西洋の「フランクリン自伝」と並ぶ自伝文学の名著中の名著。長崎からの脱出、学問への没頭、渡米、暗殺未遂など、一瞬たりとも読者を飽きさせない福澤の筆力に脱帽させられる一冊。慶應受験者はもちろん、教養を志す全ての人にとって「学問のすすめ」「文明論之概略」「福翁自伝」の3冊は特に必読。
【福澤諭吉が伝えたいこと】
私は昔から身分制度や因習を非合理だと思っていた。自分は下級武士だったので、金も権力も全くなかったが、学問一つで世の中に貢献できるまでになった。幕府の門閥制度鎖国主義は嫌いだが、勤王家は幕府以上の鎖国攘夷だから、じっと中立独立を決め込んでいたのだ。
好き!→お酒、タバコ、運動、独立、勉強
嫌い!→攘夷、封建制度、儒教、借金、役人、血
第27位「モモ」エンデ
【どんな本?】
ドイツ人作家ミヒャエル・エンデによる長編童話。1974年にドイツ児童文学賞を受賞。現代社会の枠組みから外れた不思議な少女「モモ」が、時間泥棒に奪われた現代人の時間を取り戻す冒険ファンタジー。
人間本来の生き方を忘れてしまっている現代人への警鐘という要素はもちろんのこと、モモと灰色の男たちとの手に汗握る攻防は、大人が読んでも十分に楽しめる。児童文学の中でも深い学びが得られる名作中の名作。
【エンデが伝えたいこと】
現代人は常に時間に追われて忙しくしている。
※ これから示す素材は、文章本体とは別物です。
Lemma row_fields_columns (segment_name_map : option (gmap string string))
    (navn_column : string) (key : string * string) (effort : effort_record)
    (fields : list string) :
  row_fields segment_name_map navn_column key effort = Ok fields →
  ∃ display elapsed url watts bpm cadence,
    fields = [key.2; display; navn_column; elapsed; url; watts; bpm; cadence]
    ∧ _format_elapsed_time (get effort "elapsed_time") = Ok elapsed
    ∧ _round_metric (first_truthy effort WATTS_FIELDS) = Ok watts
    ∧ _round_metric (first_truthy effort BPM_FIELDS) = Ok bpm
    ∧ _round_metric (first_truthy effort CADENCE_FIELDS) = Ok cadence.
Proof.
  unfold row_fields. destruct key as [segment_id_str year].
  destruct (_format_elapsed_time _) as [elapsed|]; run_bind; [|done].
  destruct (_round_metric (first_truthy effort WATTS_FIELDS)) as [watts|]; run_bind; [|done].
  destruct (_round_metric (first_truthy effort BPM_FIELDS)) as [bpm|]; run_bind; [|done].
  destruct (_round_metric (first_truthy effort CADENCE_FIELDS)) as [cadence|]; run_bind; [|done].
  intros [= <-]. by repeat eexists.
Qed.

(** C10.  The lookup of a metric takes the first candidate field whose value
    is truthy; a falsy value, the number 0 included, is passed over.  If the
    fields before some field are all falsy and that field is truthy, its value
    is used; if every candidate is absent, empty or 0, the lookup gives the
    empty string and the metric column is empty, not "0".  The three metric
    columns of a row are computed from these lookups. *)
Theorem metric_lookup_skips_falsy (effort : effort_record) :
  (∀ name rest,
      first_truthy effort (name :: rest) =
        if truthy (get effort name) then get effort name
        else first_truthy effort rest)
  ∧ (truthy (VInt 0) = false ∧ truthy (VFloat (S754_zero false)) = false
     ∧ truthy (VStr EmptyString) = false ∧ truthy VNone = false
     ∧ ∀ name, (∀ v, (name, v) ∉ effort) → get effort name = VNone)
  ∧ (∀ pre name post,
        (∀ p, p ∈ pre → truthy (get effort p) = false) →
        truthy (get effort name) = true →
        first_truthy effort (pre ++ name :: post) = get effort name)
  ∧ (∀ names,
        (∀ n, n ∈ names → truthy (get effort n) = false) →
        first_truthy effort names = VStr EmptyString
        ∧ _round_metric (first_truthy effort names) = Ok EmptyString)
  ∧ (∀ segment_name_map navn_column key fields,
        row_fields segment_name_map navn_column key effort = Ok fields →
        ∃ watts bpm cadence,
          fields !! 5%nat = Some watts ∧ fields !! 6%nat = Some bpm
          ∧ fields !! 7%nat = Some cadence
          ∧ _round_metric (first_truthy effort WATTS_FIELDS) = Ok watts
          ∧ _round_metric (first_truthy effort BPM_FIELDS) = Ok bpm
          ∧ _round_metric (first_truthy effort CADENCE_FIELDS) = Ok cadence)
  ∧ row_fields None "NAVN" ("1", "2024")
      [("elapsed_time", VInt 60); ("average_watts", VInt 0); ("avg_watts", VInt 250);
       ("average_heartrate", VInt 0); ("avg_hr", VStr EmptyString)]
    = Ok ["2024"; "1"; "NAVN"; "01:00"; EmptyString; "250"; EmptyString; EmptyString].
Proof.
  split; [|split; [|split; [|split; [|split]]]].
  - reflexivity.
  - repeat split. intros name Hname.
    induction effort as [|[k v] d IH]; simpl; [done|].
    destruct (String.eqb k name) eqn:Hk.
    + apply String.eqb_eq in Hk as ->. exfalso. apply (Hname v). by left.
    + apply IH. intros w Hw. apply (Hname w). by right.
  - apply first_truthy_first.
  - intros names Hall. by rewrite first_truthy_all_falsy.
  - intros m navn key fields Hrow.
    destruct (row_fields_columns _ _ _ _ _ Hrow)
      as (display & elapsed & url & watts & bpm & cadence & -> & _ & Hw & Hb & Hc).
    by exists watts, bpm, cadence.
  - vm_compute. reflexivity.
Qed.

Lemma metric_lookup_skips_falsy_witness :
  let effort := [("average_watts", VInt 0); ("avg_watts", VInt 250)] in
  (∀ p, p ∈ ["average_watts"] → truthy (get effort p) = false)
  ∧ truthy (get effort "avg_watts") = true
  ∧ first_truthy effort WATTS_FIELDS = VInt 250.
Proof.
  intros effort.
  assert (∀ p, p ∈ ["average_watts"] → truthy (get effort p) = false) as Hpre.
  { intros p ->%list_elem_of_singleton. reflexivity. }
  split; [exact Hpre|]. split; [reflexivity|].
  destruct (metric_lookup_skips_falsy effort) as (_ & _ & Hfirst & _).
  exact (Hfirst ["average_watts"] "avg_watts" ["watts"] Hpre eq_refl).
Defined.

(** ** Row formatter: elapsed time *)

(** [round] gives a nearest integer and picks the even one on a tie. *)
Lemma round_half_even_nearest (s : bool) (m : positive) (e : Z) :
  ∃ n, PyFloat.round_half_even (S754_finite s m e) = Ok n
    ∧ (0 <= e → n = (if s then - Zpos m else Zpos m) * 2 ^ e)
    ∧ (e < 0 →
         2 * Z.abs (n * 2 ^ (- e) - (if s then - Zpos m else Zpos m)) <= 2 ^ (- e)
         ∧ (2 * Z.abs (n * 2 ^ (- e) - (if s then - Zpos m else Zpos m)) = 2 ^ (- e) →
            Z.even n = true)).
Proof.
  unfold PyFloat.round_half_even. eexists. split; [reflexivity|].
  destruct (0 <=? e) eqn:He.
  - apply Z.leb_le in He. split; [|lia]. intros _. destruct s; lia.
  - apply Z.leb_gt in He. split; [lia|]. intros _.
    set (d := 2 ^ (- e)).
    assert (0 < d) as Hd by (apply Z.pow_pos_nonneg; lia).
    pose proof (Z.div_mod (Zpos m) d ltac:(lia)) as Hdm.
    pose proof (Z.mod_pos_bound (Zpos m) d Hd) as Hr.
    set (q := Zpos m / d) in *. set (r := Zpos m mod d) in *.
    clearbody q r d.
    assert (∀ n0, Z.even (if s then - n0 else n0) = Z.even n0) as Hev.
    { intros n0. destruct s; [apply Z.even_opp|done]. }
    assert (∀ n0, Z.abs ((if s then - n0 else n0) * d - (if s then - Zpos m else Zpos m))
                  = Z.abs (n0 * d - Zpos m)) as Habs.
    { intros n0. destruct s; [|done]. rewrite <- Z.abs_opp. f_equal. lia. }
    destruct (2 * r ?= d) eqn:Hc; rewrite Habs, Hev.
    + apply Z.compare_eq in Hc.
      destruct (Z.even q) eqn:Hq.
      * split; [|done]. replace (q * d - Zpos m) with (- r) by lia. lia.
      * split; [replace ((q + 1) * d - Zpos m) with (d - r) by lia; lia|].
        intros _. rewrite Z.even_add, Hq. reflexivity.
    + change (2 * r < d) in Hc.
      replace (q * d - Zpos m) with (- r) by lia.
      split; [lia|intros ?; exfalso; lia].
    + apply Z.compare_gt_iff in Hc.
      replace ((q + 1) * d - Zpos m) with (d - r) by lia.
      split; [lia|intros ?; exfalso; lia].
Qed.

Lemma fmt_02d_two_digits (k : Z) :
  0 <= k < 100 → String.length (fmt_02d k) = 2%nat.
Proof.
  intros Hk.
  assert (forallb (λ i, Nat.eqb (String.length (fmt_02d (Z.of_nat i))) 2) (seq 0 100)
          = true) as Hall by (vm_compute; reflexivity).
  rewrite forallb_forall in Hall.
  specialize (Hall (Z.to_nat k)). rewrite Z2Nat.id in Hall by lia.
  apply Nat.eqb_eq, Hall, in_seq. lia.
Qed.

(** C3 (as amended).  A float elapsed time is rounded to a nearest whole
    second, and on a tie to the even one, as the built-in [round] does; an
    [int] is taken as it is.  The seconds are shown as minutes and remaining
    seconds, each padded with a zero to two digits; 83 gives "01:23", and a
    missing elapsed time gives the empty string, not "00:00". *)
Theorem elapsed_time_rounds_half_even (s : bool) (m : positive) (e : Z) :
  (∃ n, _format_elapsed_time (VFloat (S754_finite s m e)) = Ok (mmss n)
     ∧ (0 <= e → n = (if s then - Zpos m else Zpos m) * 2 ^ e)
     ∧ (e < 0 →
          2 * Z.abs (n * 2 ^ (- e) - (if s then - Zpos m else Zpos m)) <= 2 ^ (- e)
          ∧ (2 * Z.abs (n * 2 ^ (- e) - (if s then - Zpos m else Zpos m)) = 2 ^ (- e) →
             Z.even n = true)))
  ∧ (∀ z, _format_elapsed_time (VInt z) = Ok (mmss z))
  ∧ (∀ k, 0 <= k < 100 → String.length (fmt_02d k) = 2%nat)
  ∧ (∀ z, 0 <= z mod 60 < 100)
  ∧ _format_elapsed_time (VInt 83) = Ok "01:23"
  ∧ _format_elapsed_time VNone = Ok EmptyString
  ∧ (∀ x, PyFloat.parse "83.5" = Some x → _format_elapsed_time (VFloat x) = Ok "01:24")
  ∧ (∀ x, PyFloat.parse "84.5" = Some x → _format_elapsed_time (VFloat x) = Ok "01:24").
Proof.
  split; [|split; [|split; [|split; [|split; [|split; [|split]]]]]].
  - destruct (round_half_even_nearest s m e) as (n & Hn & Hnear).
    exists n. split; [|done].
    unfold _format_elapsed_time, py_round. rewrite Hn. reflexivity.
  - reflexivity.
  - apply fmt_02d_two_digits.
  - intros z. pose proof (Z.mod_pos_bound z 60). lia.
  - reflexivity.
  - reflexivity.
  - intros x Hx. vm_compute in Hx. injection Hx as <-. vm_compute. reflexivity.
  - intros x Hx. vm_compute in Hx. injection Hx as <-. vm_compute. reflexivity.
Qed.

Lemma elapsed_time_rounds_half_even_witness :
  -51 < 0
  ∧ ∃ n, _format_elapsed_time (VFloat two_and_a_half) = Ok (mmss n)
       ∧ 2 * Z.abs (n * 2 ^ 51 - 5629499534213120) <= 2 ^ 51.
Proof.
  split; [lia|].
  destruct (elapsed_time_rounds_half_even false 5629499534213120 (-51))
    as ((n & Hfmt & _ & Hnear) & _).
  destruct (Hnear ltac:(lia)) as [Hle _].
  exists n. split; [exact Hfmt|exact Hle].
Defined.

(** C3 (as stated) fails: an elapsed time of 2.5 seconds is a tie, half-up
    rounding takes it to 3 seconds, and the formatter shows 2. *)
Lemma elapsed_time_tie_goes_to_even :
  PyFloat.parse "2.5" = Some two_and_a_half
  ∧ _format_elapsed_time (VFloat two_and_a_half) = Ok "00:02"
  ∧ mmss (round_half_up two_and_a_half) = "00:03"
  ∧ ¬ (∀ s m e,
         _format_elapsed_time (VFloat (S754_finite s m e))
         = Ok (mmss (round_half_up (S754_finite s m e)))).
Proof.
  split; [vm_compute; reflexivity|].
  split; [vm_compute; reflexivity|].
  split; [vm_compute; reflexivity|].
  intros Hall. specialize (Hall false 5629499534213120%positive (-51)).
  vm_compute in Hall. discriminate.
Qed.

(** ** Row formatter: metric rounding *)






Lemma round_metric_unfold (v : value) :
  _round_metric v =
    match PyDecimal.parse (py_str v) with
    | None => Ok EmptyString
    | Some decimal_value =>
        match PyDecimal.to_integral_half_up decimal_value with
        | None => Ok EmptyString
        | Some rounded => n ← PyDecimal.to_int rounded; Ok (Lit.str_of_Z n)
        end
    end.
Proof. destruct v as [| | | |[|c s]| |]; reflexivity. Qed.



(** ** Effort reducer *)

Section Reducer.

Variable SEGMENT_ID : string.

Implicit Types (st : reducer) (effort : effort_record) (efforts : list effort_record).
Implicit Types (key : string * string) (keys : list (string * string)).

Lemma first_appearance_elem keys key :
  key ∈ first_appearance keys ↔ key ∈ keys.
Proof.
  induction keys as [|k keys IH]; simpl; [done|].
  rewrite !elem_of_cons, list_elem_of_filter, IH.
  destruct (decide (key = k)); tauto.
Qed.

Lemma first_appearance_NoDup keys : NoDup (first_appearance keys).
Proof.
  induction keys as [|k keys IH]; simpl; [apply NoDup_nil_2|].
  apply NoDup_cons. split; [|by apply NoDup_filter].
  rewrite list_elem_of_filter. tauto.
Qed.

Lemma first_appearance_snoc keys key :
  first_appearance (keys ++ [key]) =
    if decide (key ∈ keys) then first_appearance keys
    else first_appearance keys ++ [key].
Proof.
  induction keys as [|k keys IH]; simpl.
  { destruct (decide (key ∈ [])) as [Hin|]; [|done]. by apply elem_of_nil in Hin. }
  rewrite IH. destruct (decide (key = k)) as [->|Hne].
  - destruct (decide (k ∈ k :: keys)) as [_|Hnin];
      [|exfalso; apply Hnin, elem_of_cons; by left].
    destruct (decide (k ∈ keys)); [done|].
    rewrite filter_app, filter_cons_False by tauto.
    by rewrite filter_nil, app_nil_r.
  - destruct (decide (key ∈ keys)) as [Hin|Hnin].
    + destruct (decide (key ∈ k :: keys)) as [_|Hnin]; [done|].
      exfalso. apply Hnin, elem_of_cons. by right.
    + destruct (decide (key ∈ k :: keys)) as [[?|?]%elem_of_cons|_]; [done..|].
      rewrite filter_app, filter_cons_True by done.
      by rewrite filter_nil.
Qed.

Lemma retained_from_snoc key efforts : ∀ kept effort,
  retained_from SEGMENT_ID key kept (efforts ++ [effort]) =
    retain SEGMENT_ID key (retained_from SEGMENT_ID key kept efforts) effort.
Proof. induction efforts as [|e efforts IH]; intros kept effort; simpl; [done|apply IH]. Qed.

Lemma retained_from_in key efforts : ∀ kept current,
  retained_from SEGMENT_ID key kept efforts = Some current →
  kept = Some current
  ∨ (current ∈ efforts ∧ key_of SEGMENT_ID current = key).
Proof.
  induction efforts as [|e efforts IH]; intros kept current; simpl; [by left|].
  intros [Hkept|[Hin Hkey]]%IH.
  - unfold retain in Hkept. destruct (decide _) as [Hk|]; [|by left].
    destruct kept as [c|].
    + destruct (PyFloat.ltb _ _); [|by left].
      injection Hkept as <-. right. split; [apply elem_of_cons; by left|done].
    + injection Hkept as <-. right. split; [apply elem_of_cons; by left|done].
  - right. split; [apply elem_of_cons; by right|done].
Qed.

Lemma retained_from_none key efforts : ∀ kept,
  retained_from SEGMENT_ID key kept efforts = None ↔
  kept = None ∧ key ∉ map (key_of SEGMENT_ID) efforts.
Proof.
  induction efforts as [|e efforts IH]; intros kept; simpl.
  - split; [intros ->; split; [done|apply not_elem_of_nil]|by intros [-> _]].
  - rewrite IH, not_elem_of_cons. unfold retain.
    destruct (decide (key_of SEGMENT_ID e = key)) as [Hk|Hk].
    + split; [|intros (_ & Hne & _); by destruct Hne].
      intros [Hnone _]. destruct kept; [destruct (PyFloat.ltb _ _)|]; done.
    + split; [intros [? ?]; by repeat split|tauto].
Qed.

Lemma retained_is_some key efforts :
  is_Some (retained SEGMENT_ID key efforts) ↔ key ∈ map (key_of SEGMENT_ID) efforts.
Proof.
  rewrite <- not_eq_None_Some. unfold retained. rewrite retained_from_none.
  split.
  - intros Hnot. destruct (decide (key ∈ map (key_of SEGMENT_ID) efforts)); [done|].
    by destruct Hnot.
  - intros Hin [_ Hnin]. done.
Qed.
「将来のため」「よい暮らしのため」と言うが、これでは生きることの意味や喜びを見失っている。「時間泥棒」を生み出したのは、効率ばかりを追う現代人自身なのである。
第28位「善の研究」西田幾多郎
【どんな本?】
「哲学」という概念がなかった明治日本において、論理重視の西洋思想と自身の禅体験を融合し、主観・客観が分離する以前の原初的な「純粋経験」を実在とするという独自の立場を創造した、日本最初の哲学書。
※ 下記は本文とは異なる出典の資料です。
(** * CarbonLens: the cleaning pipeline and chart panels of [app.py]

    A shallow embedding of the dashboard script.  The pandas frames are
    lists of records, a numeric cell is an exact rational (or missing),
    the derived chart columns live in the rationals extended with the two
    infinities and NaN, and the render pass is a small state monad over a
    store of frames and a log of the calls made to the page. *)

From Stdlib Require Import List ZArith QArith Qminmax Bool String Ascii Lia Lqa.
From Stdlib Require Import Sorting.Sorted Sorting.Permutation.
Import ListNotations.

Set Implicit Arguments.
Local Open Scope Q_scope.

(* ------------------------------------------------------------------ *)
(** ** Cells and series *)

(** A numeric cell after [pd.to_numeric]: [None] is NaN (missing).
    Finite floats are read as exact rationals. *)
Abbreviation cell := (option Q) (only parsing).

Definition is_known (c : cell) : bool :=
  match c with Some _ => true | None => false end.

Module Series.

(** First known entry of [s], with its position counted from [i]. *)
Fixpoint first_valid (i : nat) (s : list cell) : option (nat * Q) :=
  match s with
  | [] => None
  | Some v :: _ => Some (i, v)
  | None :: s' => first_valid (S i) s'
  end.

Definition pos (i : nat) : Q := inject_Z (Z.of_nat i).

(** [np.interp] between the neighbours [(a, va)] and [(b, vb)],
    evaluated at position [i]. *)
Definition lerp (a : nat) (va : Q) (b : nat) (vb : Q) (i : nat) : Q :=
  (vb - va) / (pos b - pos a) * (pos i - pos a) + va.

(** [s.interpolate()]: method linear, so the index is ignored and the
    entries are equally spaced; limit_direction forward, so a leading
    gap stays missing and a trailing gap takes the last known value.
    [last] is the nearest known entry to the left, [i] the position of
    the head of [s]. *)
Fixpoint interpolate_from (last : option (nat * Q)) (i : nat)
         (s : list cell) : list cell :=
  match s with
  | [] => []
  | Some v :: s' => Some v :: interpolate_from (Some (i, v)) (S i) s'
  | None :: s' =>
      match last with
      | None => None
      | Some (a, va) =>
          match first_valid (S i) s' with
          | Some (b, vb) => Some (lerp a va b vb i)
          | None => Some va
          end
      end :: interpolate_from last (S i) s'
  end.

Definition interpolate (s : list cell) : list cell :=
  interpolate_from None 0 s.

(** [s.ffill()]: carry the last known value forward. *)
Fixpoint ffill_from (last : cell) (s : list cell) : list cell :=
  match s with
  | [] => []
  | Some v :: s' => Some v :: ffill_from (Some v) s'
  | None :: s' => last :: ffill_from last s'
  end.

Definition ffill (s : list cell) : list cell := ffill_from None s.

(** [s.bfill()]: carry the next known value backward. *)
Fixpoint bfill (s : list cell) : list cell :=
  match s with
  | [] => []
  | Some v :: s' => Some v :: bfill s'
  | None :: s' => let r := bfill s' in hd None r :: r
  end.

(** The lambda handed to [transform]. *)
Definition fill (s : list cell) : list cell :=
  bfill (ffill (interpolate s)).

End Series.

(* ------------------------------------------------------------------ *)
(** ** The table *)

(** The nine numeric measure columns. *)
Inductive measure :=
| co2 | co2_per_capita | gdp | population
| coal_co2 | oil_co2 | gas_co2 | flaring_co2 | cement_co2.

Definition measures : list measure :=
  [co2; co2_per_capita; gdp; population;
   coal_co2; oil_co2; gas_co2; flaring_co2; cement_co2].

(** A field of a measure column as [read_csv] hands it over: a number,
    text that is not a number, or nothing. *)
Inductive raw :=
| RNum (q : Q)
| RText (s : string)
| RNA.

(** One observation.  [idx] is the index label the row got when the
    file was read; [iso_code] and [country] may be empty fields (NaN);
    a character of a string is one [ascii]. *)
Record row (V : Type) := Row {
  idx : nat;
  iso_code : option string;
  country : option string;
  year : Z;
  val : measure -> V
}.

Arguments Row {V}.
Arguments idx {V}.
Arguments iso_code {V}.
Arguments country {V}.
Arguments year {V}.
Arguments val {V}.

Definition set_vals {V W} (r : row V) (g : measure -> W) : row W :=
  Row (idx r) (iso_code r) (country r) (year r) g.

(** The part of a row that cleaning never rewrites. *)
Definition ident {V} (r : row V) : nat * option string * option string * Z :=
  (idx r, iso_code r, country r, year r).

(** Stable sort by insertion, the order [sort_values] and [nlargest]
    leave equal keys in. *)
Section Sort.
Variable A : Type.
Variable leb : A -> A -> bool.

Fixpoint insert (x : A) (l : list A) : list A :=
  match l with
  | [] => [x]
  | y :: l' => if leb x y then x :: l else y :: insert x l'
  end.

Fixpoint isort (l : list A) : list A :=
  match l with
  | [] => []
  | x :: l' => insert x (isort l')
  end.
End Sort.

Module Clean.

(** [df['iso_code'].str.len() == 3]; the length of NaN is NaN. *)
Definition iso_len3 {V} (r : row V) : bool :=
  match iso_code r with
  | Some s => Nat.eqb (String.length s) 3
  | None => false
  end.

(** [pd.to_numeric(.., errors='coerce')] on one field. *)
Definition to_numeric (x : raw) : cell :=
  match x with
  | RNum q => Some q
  | RText _ => None
  | RNA => None
  end.

Definition coerce (r : row raw) : row cell :=
  set_vals r (fun m => to_numeric (val r m)).

(** Order of [sort_values(['country','year'])]: NaN countries last. *)
Definition key_leb {V} (r1 r2 : row V) : bool :=
  match country r1, country r2 with
  | Some a, Some b =>
      match String.compare a b with
      | Lt => true
      | Eq => (year r1 <=? year r2)%Z
      | Gt => false
      end
  | Some _, None => true
  | None, Some _ => false
  | None, None => (year r1 <=? year r2)%Z
  end.

Definition sort_values {V} (t : list (row V)) : list (row V) :=
  isort key_leb t.

(** Rows of the group of country [c]; a NaN country is in no group. *)
Definition in_group {V} (c : string) (r : row V) : bool :=
  match country r with
  | Some c' => String.eqb c c'
  | None => false
  end.

Definition group {V} (c : string) (t : list (row V)) : list (row V) :=
  filter (in_group c) t.

(** One column of one country's rows, in table order. *)
Definition series (c : string) (m : measure) (t : list (row cell))
  : list cell :=
  map (fun r => val r m) (group c t).

(** [groupby('country')[cols].transform(f)] written back into the
    columns: every row takes, column by column, the entry of
    [f (series ..)] at its rank inside its group; a row in no group
    gets NaN.  [seen] holds the rows already passed. *)
Fixpoint transform_from (f : list cell -> list cell)
         (whole seen rest : list (row cell)) : list (row cell) :=
  match rest with
  | [] => []
  | r :: rest' =>
      set_vals r (fun m =>
        match country r with
        | None => None
        | Some c => nth (List.length (group c seen)) (f (series c m whole)) None
        end) :: transform_from f whole (r :: seen) rest'
  end.

Definition transform (f : list cell -> list cell) (t : list (row cell))
  : list (row cell) :=
  transform_from f t [] t.

(** The table as it stands before line 15: filtered, coerced, sorted. *)
Definition prepare (csv : list (row raw)) : list (row cell) :=
  sort_values (map coerce (filter iso_len3 csv)).

(** The table [load_data] returns when it returns.  On which files the
    call raises instead is [load_error], further down; the script run
    from its first line, [dashboard], consults it first. *)
Definition load_data (csv : list (row raw)) : list (row cell) :=
  transform Series.fill (prepare csv).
カントの純粋理性批判と並び、とにかく「難しい」と言われるいわくつきの骨太本。しかし、西洋思想と東洋思想の融合に挑戦した日本初のオリジナル哲学は、思考や教養の幅を広げること間違いなし。本サイトでは、詳細な注釈と解説がついた講談社学術文庫版(小坂国継注釈)をオススメする。
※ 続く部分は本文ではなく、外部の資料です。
(** * The generation-orchestration pipeline of YnnAI_Model_V1.1

    A shallow embedding of the parts of [src/utils/leonardoService.ts] and
    [openaiService.ts] that the specification talks about:

    - JavaScript numbers, as IEEE 754 binary64 values ([spec_float] of the
      standard library with [prec = 53] and [emax = 1024]);
    - the output-size computation shared by [processImageWithAdvancedFeatures]
      and [processWithImageToImageAndStyle];
    - the element-weight snapping of [safelyAddElements];
    - [fetchWithRetry], [waitForGenerationCompletion],
      [waitForGenerationResultUrl] and [uploadImage], over an explicit world
      (the scripted network, the requests made, the timers awaited, the log);
    - [separateChineseAndEnglishText], over strings of UTF-16 code units.

    Definitions come first, the theorems about them after. *)

From Stdlib Require Import ZArith List Bool Lia String Ascii DecimalString.
From Stdlib Require Import Reals Lra Psatz Zpower.
From Stdlib Require Import Floats.SpecFloat.
Import ListNotations.

Local Open Scope Z_scope.

(* ================================================================= *)
(** ** JavaScript numbers *)

(** A JavaScript [number] is a binary64 floating-point value.  The arithmetic
    is the standard library's executable specification of IEEE 754
    (round to nearest, ties to even). *)
Module Number.

Definition prec : Z := 53.
Definition emax : Z := 1024.

Definition number : Set := spec_float.

(** An integer literal, or an integer produced by [Math.floor] and the like. *)
Definition ofZ (z : Z) : number := binary_normalize prec emax z 0 false.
※第3編「善」・第4編「宗教」が西田の言いたいこと、第1編「純粋経験」・第2編「実在」が西田哲学の理論的基礎となっているので、第3編から読むと読みやすい(西田自身も第1編は省略してよいと言っている)
【西田幾多郎が伝えたいこと】
善とは一言でいえば「人格の実現」である。人間の本性及び宇宙の統一原理は同一であって、そこには後天的な知識や判断の影響を受けない普遍的な「意志」が存在する。その意志を実現することが人格の実現であり善の実践である。
「この世界がどうあるか」「人間はどう生きるべきか」という実在を知るには「純粋経験(≒直感)」が必要であるという点は西洋哲学的(イギリス経験論)であるし、その究極が「知的直観(≒自分と宇宙が一致する梵我一如)」であるという点は東洋哲学的(ウパニシャッド哲学)である。
第29位「歴史とは何か」カー
【どんな本?】
歴史哲学の大家E・H・カーが1961年にケンブリッジ大学で講演した「歴史とは何か」を書籍化したもの。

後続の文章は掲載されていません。